Biz ne zaman bu kadar anlayışsız olduk? Biz ne zaman bu kadar karşı tarafı düşünmez olduk? Biz ne zaman hayatımızı bu kadar kısıtlayıp tek odağı çocuk haline getirip diğer her şeyi çöpe attığımız için oluşan kızgınlığı başkalarından çıkarır olduk?

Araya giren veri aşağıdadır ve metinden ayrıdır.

(* ===== verification/JsonDecode.v ===== *)
(** * Request bodies

    [json.Decoder] with [DisallowUnknownFields] into the structs of the API:
    fields are found by name, by case folding when no name is equal; [null]
    leaves a value as it is and clears pointers, slices and maps; a value of
    another type or an unknown field is an error.  The text of a body is parsed
    in [JsonText]. *)

From stdpp Require Import base tactics list gmap strings.
From Stdlib Require Import ZArith Lia Ascii SpecFloat.
From S2P Require Import Prelude GoString Float64 GoParse GoTime.

Inductive json :=
  | JNull
  | JBool (b : bool)
  | JNumber (text : string)
  | JString (s : string)
  | JArray (l : list json)
  | JObject (l : list (string * json)).

(** Decoding into a variable: its value before and afterwards *)
Definition into (A : Type) : Type := json -> A -> option A.

Definition dec_string : into string := fun v old => match v with JString s => Some s | JNull => Some old | _ => None end.
Definition dec_bool : into bool := fun v old => match v with JBool b => Some b | JNull => Some old | _ => None end.
(** Integers of 64 bits: fractions and exponents are refused. *)
Definition dec_int : into Z := fun v old => match v with JNumber t => ParseInt t | JNull => Some old | _ => None end.
Definition dec_float : into F64 := fun v old => match v with JNumber t => ParseFloat t | JNull => Some old | _ => None end.
Definition dec_time : into Z := fun v old => match v with JString s => ParseStrictRFC3339 s | JNull => Some old | _ => None end.

(** An instant with the offset of its zone *)
Definition dec_zoned : into (Z * Z) := fun v old => match v with JString s => ParseStrictZoned s | JNull => Some old | _ => None end.

Definition dec_ptr {A} (zero : A) (d : into A) : into (option A) := fun v old =>
  match v with JNull => Some None | _ => Some <$> d v (default zero old) end.
Definition dec_list {A} (zero : A) (d : into A) : into (list A) := fun v _ =>
  match v with JNull => Some [] | JArray l => mapM (fun x => d x zero) l | _ => None end.
Fixpoint dec_entries {A} (zero : A) (d : into A) (l : list (string * json)) (m : gmap string A) : option (gmap string A) :=
  match l with
  | [] => Some m
  | (k, v) :: l => match d v zero with Some a => dec_entries zero d l (<[k := a]> m) | None => None end
  end.
Definition dec_map {A} (zero : A) (d : into A) : into (gmap string A) := fun v old =>
  match v with JNull => Some ∅ | JObject l => dec_entries zero d l old | _ => None end.

(** A field of a struct: how its value is decoded into the struct *)
Definition fields (S : Type) : Type := list (string * (json -> S -> option S)).
Definition field_in {S A} (get : S -> A) (set : A -> S -> S) (d : into A) : json -> S -> option S :=
  fun v s => (fun a => set a s) <$> d v (get s).
Definition find_field {S} (fs : fields S) (key : string) : option (json -> S -> option S) :=
  match List.find (fun f => f.1 =?s key) fs with
  | Some f => Some f.2
  | None => snd <$> List.find (fun f => EqualFold f.1 key) fs
  end.
Fixpoint dec_fields {S} (strict : bool) (fs : fields S) (l : list (string * json)) (s : S) : option S :=
  match l with
  | [] => Some s
  | (k, v) :: l =>
      match find_field fs k with
      | None => if strict then None else dec_fields strict fs l s
      | Some f => match f v s with Some s => dec_fields strict fs l s | None => None end
      end
  end.
(** [strict] is [DisallowUnknownFields]. *)
Definition dec_struct {S} (strict : bool) (fs : fields S) : into S := fun v s =>
  match v with JNull => Some s | JObject l => dec_fields strict fs l s | _ => None end.

(** ** Structs by the names of their fields *)

Inductive slot :=
  | SString (s : string) | SInt (n : Z) | SBool (b : bool) | SFloat (f : F64) | SStrings (l : list string) | SZoned (t : Z * Z)
  | SStringMap (m : gmap string string).
(** The fields of a struct that have been set; a field that has not is zero,
    or nil where it is a pointer. *)
Definition bag : Type := gmap string slot.
Definition str_of (m : bag) (k : string) : string := match m !! k with Some (SString s) => s | _ => "" end.
Definition int_of (m : bag) (k : string) : Z := match m !! k with Some (SInt n) => n | _ => 0 end.
Definition bool_of (m : bag) (k : string) : bool := match m !! k with Some (SBool b) => b | _ => false end.
Definition strings_of (m : bag) (k : string) : list string := match m !! k with Some (SStrings l) => l | _ => [] end.
Definition time_of (m : bag) (k : string) : Z * Z := match m !! k with Some (SZoned t) => t | _ => (zero_time, 0) end.
Definition map_of (m : bag) (k : string) : gmap string string := match m !! k with Some (SStringMap v) => v | _ => ∅ end.
Definition str_ptr (m : bag) (k : string) : option string := match m !! k with Some (SString s) => Some s | _ => None end.
Definition int_ptr (m : bag) (k : string) : option Z := match m !! k with Some (SInt n) => Some n | _ => None end.
Definition bool_ptr (m : bag) (k : string) : option bool := match m !! k with Some (SBool b) => Some b | _ => None end.
Definition float_ptr (m : bag) (k : string) : option F64 := match m !! k with Some (SFloat f) => Some f | _ => None end.
Definition strings_ptr (m : bag) (k : string) : option (list string) := match m !! k with Some (SStrings l) => Some l | _ => None end.

Inductive kind := KString | KInt | KBool | KFloat | KStrings | KTime | KStringMap.
Definition dec_kind (k : kind) (name : string) (v : json) (m : bag) : option slot :=
  match k with
  | KString => SString <$> dec_string v (str_of m name)
  | KInt => SInt <$> dec_int v (int_of m name)
  | KBool => SBool <$> dec_bool v (bool_of m name)
  | KFloat => SFloat <$> dec_float v (default f64_zero (float_ptr m name))
  | KStrings => SStrings <$> dec_list "" dec_string v (strings_of m name)
  | KTime => SZoned <$> dec_zoned v (time_of m name)
  | KStringMap => SStringMap <$> dec_map "" dec_string v (map_of m name)
  end.
Definition plain (k : kind) (name : string) : string * (json -> bag -> option bag) :=
  (name, fun v m => (fun x => <[name := x]> m) <$> dec_kind k name v m).
(** A pointer: [null] makes it nil. *)
Definition pointer (k : kind) (name : string) : string * (json -> bag -> option bag) :=
  (name, fun v m => match v with JNull => Some (delete name m) | _ => (fun x => <[name := x]> m) <$> dec_kind k name v m end).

Bahsettiğim örnek sadece bir tanesi. Sezeryanla doğurana ‘’Doktorun beş para etmezmiş! Sen de onu dinlemişsin ya sen de beş para etmessin!’’ manası, ateşe ilaçla karşılık verene ‘’Ver o ilaçları ver ileride göreceksin başınıza ne işler gelecek!’’ havası, hazır gıda verene ‘’Oturup 5 dakika ayır da çocuğuna bir şey pişir be tembel kadın!’’ kafası…

Daha neler neler…

Birçok annenin yaptığı birçok şeyi ben de onaylamıyorum. Onaylamadığım şeyleri eleştirdiğim yazılar da yazıyorum. ‘’Kendi çocuğumda bunu asla yapmam!’’ diyorum; ama bak ne? Kendi çocuğumda! Bana fikir sorana ben kendi fikrimi söylerim, bir yerden okuduysam alıntımı da yaparım ama ben kimim de kimi suçluyorum?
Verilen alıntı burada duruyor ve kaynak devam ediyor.